News / Asia

    South Korea, China Call for Cooperation on Sustainable Energy

    China's Premier Wen Jiabao speaks during the opening ceremony of the World Future Energy Summit at the Abu Dhabi National Exhibition Center, January 16, 2012
    China's Premier Wen Jiabao speaks during the opening ceremony of the World Future Energy Summit at the Abu Dhabi National Exhibition Center, January 16, 2012

    Two of Asia’s top leaders have called for the international community to do more to promote sustainable energy amid fears that tighter sanctions on Iran could affect global oil supplies.  

    Speaking at an energy summit in Abu Dhabi, Chinese Premier Wen Jiabao and South Korean Prime Minister Kim Hwang-Sik both implied the world has become too dependent on fossil fuels.

    Both men have been in the Persian Gulf trying to secure oil imports as sanctions on Iran, and Tehran’s subsequent threat to close the Strait of Hormuz, pose a threat to their growing economies.
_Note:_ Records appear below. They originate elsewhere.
Record request_ok (v : VersionStorageInfo) (inputs : list CompactionInputFiles) (output_level : nat) (compact_cursor : bytes) (marks : gset Z) : Prop := {
  rq_storage : storage_ok v; rq_inputs : inputs_ok inputs; rq_unset i : i ∈ inputs → boundaries i = []; rq_levels : Sorted Nat.lt (in_level <$> inputs);
  rq_first : is_Some (candidate inputs); rq_distinct : NoDup (numbers (all_files inputs)); rq_free f : f ∈ all_files inputs → number f ∉ marks;
  rq_output : outputs_to v output_level inputs; rq_tombstone f : f ∈ all_files inputs → sole_seqno f; rq_cursor : compact_cursor = [] ∨ (8 ≤ length compact_cursor)%nat }.
Record compaction_ok (v : VersionStorageInfo) (o : Options) (inputs : list CompactionInputFiles) (output_level : nat) (gone : FileMetaData → Prop) (c : Compaction) : Prop := {
  co_storage : input_vstorage_ c = v; co_options : options_ c = o; co_level : output_level_ c = output_level; co_number : number_levels_ c = num_levels_ v;
  co_inputs : Forall2 grouped inputs (inputs_ c); co_keys : tight (all_files inputs) (smallest_user_key_ c) (largest_user_key_ c);
  co_iterated : Forall3 (parted gone) inputs (input_levels_ c) (filtered_input_levels_ c);
  co_bottommost g f u : Compaction.bottommost_level_ c = true → g ∈ all_files inputs → overlaps (Some u) (Some u) (mfd g) = true →
    beneath v output_level inputs f → overlaps (Some u) (Some u) (mfd f) = false }.
Lemma candidate_in inputs t : candidate inputs = Some t → t ∈ all_files inputs.
Proof.
  unfold candidate. destruct inputs as [|i inputs]; [done|]. cbn [head mbind option_bind]. intros H. unfold all_files. cbn [fmap list_fmap concat]. apply elem_of_app. left.
  destruct (in_level i =? 0)%nat; [by apply last_Some_elem_of|by apply head_Some_elem_of].
Qed.
Lemma all_files_ok inputs f : inputs_ok inputs → f ∈ all_files inputs → file_ok (mfd f).
Proof.
  intros Hin Hf. unfold all_files in Hf. apply list_elem_of_In, in_concat in Hf as (fs & Hfs & Hf). apply list_elem_of_In, list_elem_of_fmap in Hfs as (i & -> & Hi). apply list_elem_of_In in Hf.
  pose proof (files_of inputs i Hin Hi) as H. rewrite Forall_forall in H. by apply H.
Qed.
Lemma split_key_total cursor s l (b : bool) : cursor = [] ∨ (8 ≤ length cursor)%nat →
  ∃ r, (if b && negb (length cursor =? 0)%nat then let* u := ExtractUserKey cursor in let* a := uc_CompareWithoutTimestamp u s in let* b := uc_CompareWithoutTimestamp u l in
          Ok (if (0 <? a) && (b <=? 0) then Some cursor else None) else Ok None) = Ok r.
Proof. intros [->|H]; [rewrite andb_false_r; eauto|]. destruct (_ && _); [|eauto]. rewrite extract_ukey by done. cbn [res_bind]. rewrite !Hts. cbn [res_bind]. eauto. Qed.
Lemma input_levels_total inputs q checker t : inputs_ok inputs → timestamp_size = 0%nat → candidate inputs = Some t → sole_seqno t →
  ∃ briefs out, match q with
    | Some q => FilterInputsForCompactionIterator inputs q checker
    | None => let* briefs := map_res (λ i, DoGenerateLevelFilesBrief (in_files i)) inputs in Ok (briefs, replicate (length inputs) [])
    end = Ok (briefs, out) ∧ Forall3 (parted (λ f, ∃ s, q = Some s ∧ left_out inputs s checker f)) inputs briefs out.
Proof.
  intros Hin Ht Hc Hs. destruct q as [q|].
  - destruct (filter_spec inputs q checker t Hin Ht Hc (all_files_ok inputs t Hin (candidate_in _ _ Hc)) Hs) as (briefs & out & E & HP). exists briefs, out. split; [done|].
    eapply Forall3_impl; [done|]. intros i br f (P & H1 & H2 & H3). exists P. split; [done|]. split; [done|]. eauto.
  - rewrite briefs_spec by done. eexists _, _. split; [done|]. apply parted_none.
Qed.
Lemma new_compaction v o inputs output_level target subs grandparents earliest_snapshot checker reason cursor marks : timestamp_size = 0%nat → request_ok v inputs output_level cursor marks →
  ∃ c m, newCompaction v o inputs output_level target subs grandparents earliest_snapshot checker reason cursor marks = Ok (c, m) ∧
    compaction_ok v o inputs output_level (λ f, ∃ q, earliest_snapshot = Some q ∧ left_out inputs q checker f) c ∧ m = list_to_set (numbers (all_files inputs)) ∪ marks.
Proof.
  intros Ht [Hv Hin Hun Hlv [t Hc] Hnd Hfr Hto Hs Hcu]. unfold newCompaction. destruct (head inputs) as [first|] eqn:E0; [|unfold candidate in Hc; by rewrite E0 in Hc]. cbn [deref res_bind].
  destruct (populate_spec inputs Hin Hun) as (inputs' & -> & Hg). cbn [res_bind]. destruct (grouped_inputs _ _ Hg) as [Hgl Hgf]. destruct (grouped_last _ _ Hg) as [Hgb Hgc]. pose proof (grouped_ok _ _ Hg Hin) as Hin'.
  assert (Ha : all_files inputs' = all_files inputs) by (unfold all_files; by rewrite Hgf). pose proof (candidate_in _ _ Hc) as Htin.
  assert (Hto' : outputs_to v output_level inputs') by (unfold outputs_to, run_end; by rewrite Hgb). assert (Hne : considered None inputs' ≠ []) by (rewrite considered_all, Ha; intros H; rewrite H in Htin; by apply elem_of_nil in Htin).
  destruct (bottommost_answer Hts v output_level inputs' Hv Hin' Hne Hto') as (s0 & l0 & bm & _ & Hbm & _). set (ph := _ || _).
  assert (∃ b, (if ph then Ok false else IsBottommostLevel output_level v inputs') = Ok b ∧ (b = true → bm = true)) as (b & -> & Hb) by (destruct ph; [by exists false|by exists bm]). cbn [res_bind].
  assert (∃ p, (if ph then Ok None else EvaluateProximalLevel v o (in_level first) output_level) = Ok p) as (p & ->) by (destruct ph; [eauto|apply proximal_total]). cbn [res_bind].
  unfold MarkFilesBeingCompacted. fold (all_files inputs'). rewrite Ha, mark_spec by done. cbn [res_bind]. rewrite Hgl, bool_decide_true by done. cbn [assert_ res_bind].
  destruct (input_levels_total inputs' earliest_snapshot checker t Hin' Ht ltac:(congruence) (Hs t Htin)) as (briefs & out & -> & Hp). cbn [res_bind].
  destruct (boundary_keys Hts None inputs' Hin' Hne) as (s & l & -> & Htight). cbn [res_bind]. destruct (split_key_total cursor s l (bool_decide (compaction_style o = kCompactionStyleLevel) && round_robin o) Hcu) as (sk & ->).
  cbn [res_bind]. set (c0 := mkCompaction _ _ _ _ _ _ _ _ _ _ _ _ _ _ _ _ _ _ _ _ _ _). destruct (proximal_range c0 Hin' eq_refl) as (c & -> & H1 & H2 & H3 & H4 & H5 & H6 & H7 & H8 & H9 & H10). cbn [res_bind].
  exists c, (list_to_set (numbers (all_files inputs)) ∪ marks). split; [done|]. split; [|done]. constructor; [done..|rewrite H5; done| | |].
  - rewrite H7, H8. cbn [c0 smallest_user_key_ largest_user_key_]. by rewrite considered_all, Ha in Htight.
  - rewrite H9, H10. cbn [c0 input_levels_ filtered_input_levels_]. eapply parted_grouped in Hp; [|exact Hg]. unfold left_out in *. by rewrite Hgc in Hp.
  - intros g f u Hbot Hgin Hu Hf. rewrite H6 in Hbot. cbn in Hbot. rewrite (Hb Hbot) in Hbm. eapply (bottommost_beneath Hts v output_level inputs' g f u); try done; [by rewrite considered_all, Ha|by eapply grouped_beneath].
Qed.
End setup.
Roughly 40 percent of oil shipped worldwide passes through the strategic waterway.

    China’s Wen indicated that many ongoing political, economic and environmental problems could eventually be solved, in part, by alternative energy.
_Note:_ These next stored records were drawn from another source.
(** *** Arrays of a fixed size *)
Fixpoint array_loop {A} (p : Process) (fuel : nat) (cfg : ConfigOptions) (elem : OptionTypeInfo A) (name value : bytes) (i start : nat) (e : option nat) (result : list A) : res (Status * nat * nat * option nat * list A) :=
  match fuel with
  | O => Fail OutOfFuel
  | Datatypes.S fuel =>
      match result !! i, e with
      | Some old, Some _ =>
          if (start <? length value)%nat then
            match NextToken value c_colon start with
            | None => Ok (InvalidArgument, i, start, e, result)
            | Some (e, token) =>
                let* (st, a) := Parse elem p (strict_elements cfg) name token old in
                let result := <[i := a]> result in
                let st := if ignore_unsupported_options cfg && (code st =? 3) then OK else st in
                let next := match e with Some e => Datatypes.S e | None => 0%nat end in
                if ok st then array_loop p fuel cfg elem name value (Datatypes.S i) next e result else Ok (st, Datatypes.S i, next, e, result)
            end
          else Ok (OK, i, start, e, result)
      | _, _ => Ok (OK, i, start, e, result)
      end
  end.
Definition ParseArray {A} (p : Process) (cfg : ConfigOptions) (elem : OptionTypeInfo A) (name value : bytes) (old : list A) : res (Status * list A) :=
  let* (st, i, start, e, result) := array_loop p (Datatypes.S (Datatypes.S (length value))) cfg elem name value 0 0 (Some 0%nat) old in
  Ok (if negb (ok st) then (st, result)
      else if (i <? length old)%nat then (InvalidArgument, result)
      else if (start <? length value)%nat && bool_decide (e ≠ None) then (InvalidArgument, result)
      else (st, result)).
Definition Array {A} (elem : OptionTypeInfo A) : Codec (list A) := mkCodec (λ p cfg name value old, ParseArray p cfg elem name value old) (λ p, SerializeVector p elem).

(** *** Maps of strings, in the order of their keys *)
Definition key_le (a b : bytes * bytes) : Prop := lex a.1 b.1 ≤ 0.
#[export] Instance key_le_dec a b : Decision (key_le a b) := Z_le_dec _ _.
Definition map_entries (m : gmap bytes bytes) : list (bytes * bytes) := merge_sort key_le (map_to_list m).
Definition emplace (k v : bytes) (m : gmap bytes bytes) : gmap bytes bytes := match m !! k with Some _ => m | None => <[k := v]> m end.
Fixpoint string_map_loop (fuel : nat) (value : bytes) (start : nat) (m : gmap bytes bytes) : res (option (gmap bytes bytes)) :=
  match fuel with
  | O => Fail OutOfFuel
  | Datatypes.S fuel =>
      if (start <? length value)%nat then
        match NextToken value c_semi start with
        | None => Ok None
        | Some (e, token) =>
            let* m :=
              if bool_decide (token = []) then Ok m
              else match find c_eq token with
                   | None => Fail AssertFail
                   | Some pos => Ok (emplace (DecodeHex (take pos token) []).2 (DecodeHex (drop (Datatypes.S pos) token) []).2 m)
                   end in
            match e with Some e => string_map_loop fuel value (Datatypes.S e) m | None => Ok (Some m) end
        end
      else Ok (Some m)
  end.
Definition StringMap : Codec (gmap bytes bytes) :=
  mkCodec (λ _ _ _ value old, let* r := string_map_loop (Datatypes.S (length value)) value 0 ∅ in Ok match r with Some m => (OK, m) | None => (InvalidArgument, old) end)
    (λ _ _ m, (OK, c_open :: concat ((λ e, ToHexString e.1 ++ c_eq :: ToHexString e.2 ++ [c_semi]) <$> map_entries m) ++ [c_close])).
End tables.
    He urged international cooperation in developing a stable, economical, and safe energy supply system that would help eliminate economic inequality caused by energy and resources.

    Prime Minister Kim told the audience in Abu Dhabi that nuclear power should be an important energy source in the post-oil era. He advocated the peaceful use of nuclear energy in developed and developing countries.

    Kim’s comments were made after the United States and Europe agreed to sanctions on Iran’s oil industry, hoping the move would force the country to abandon its nuclear program. The West is convinced the program is aimed at building weapons, but Tehran says it is solely for energy purposes.  

    Despite calls from the United Sates, Asian nations have yet to announce any cuts in their crude imports from Iran.

    A visit by Premier Wen to Saudi Arabia this week followed an announcement by Saudi officials that they were prepared to meet any oil shortage that may arise from new sanctions on Iran.  Iran has warned Gulf nations against boosting their production.

    Neither Mr. Wen nor Mr. Kim will be visiting Iran during their current trips to the Middle East.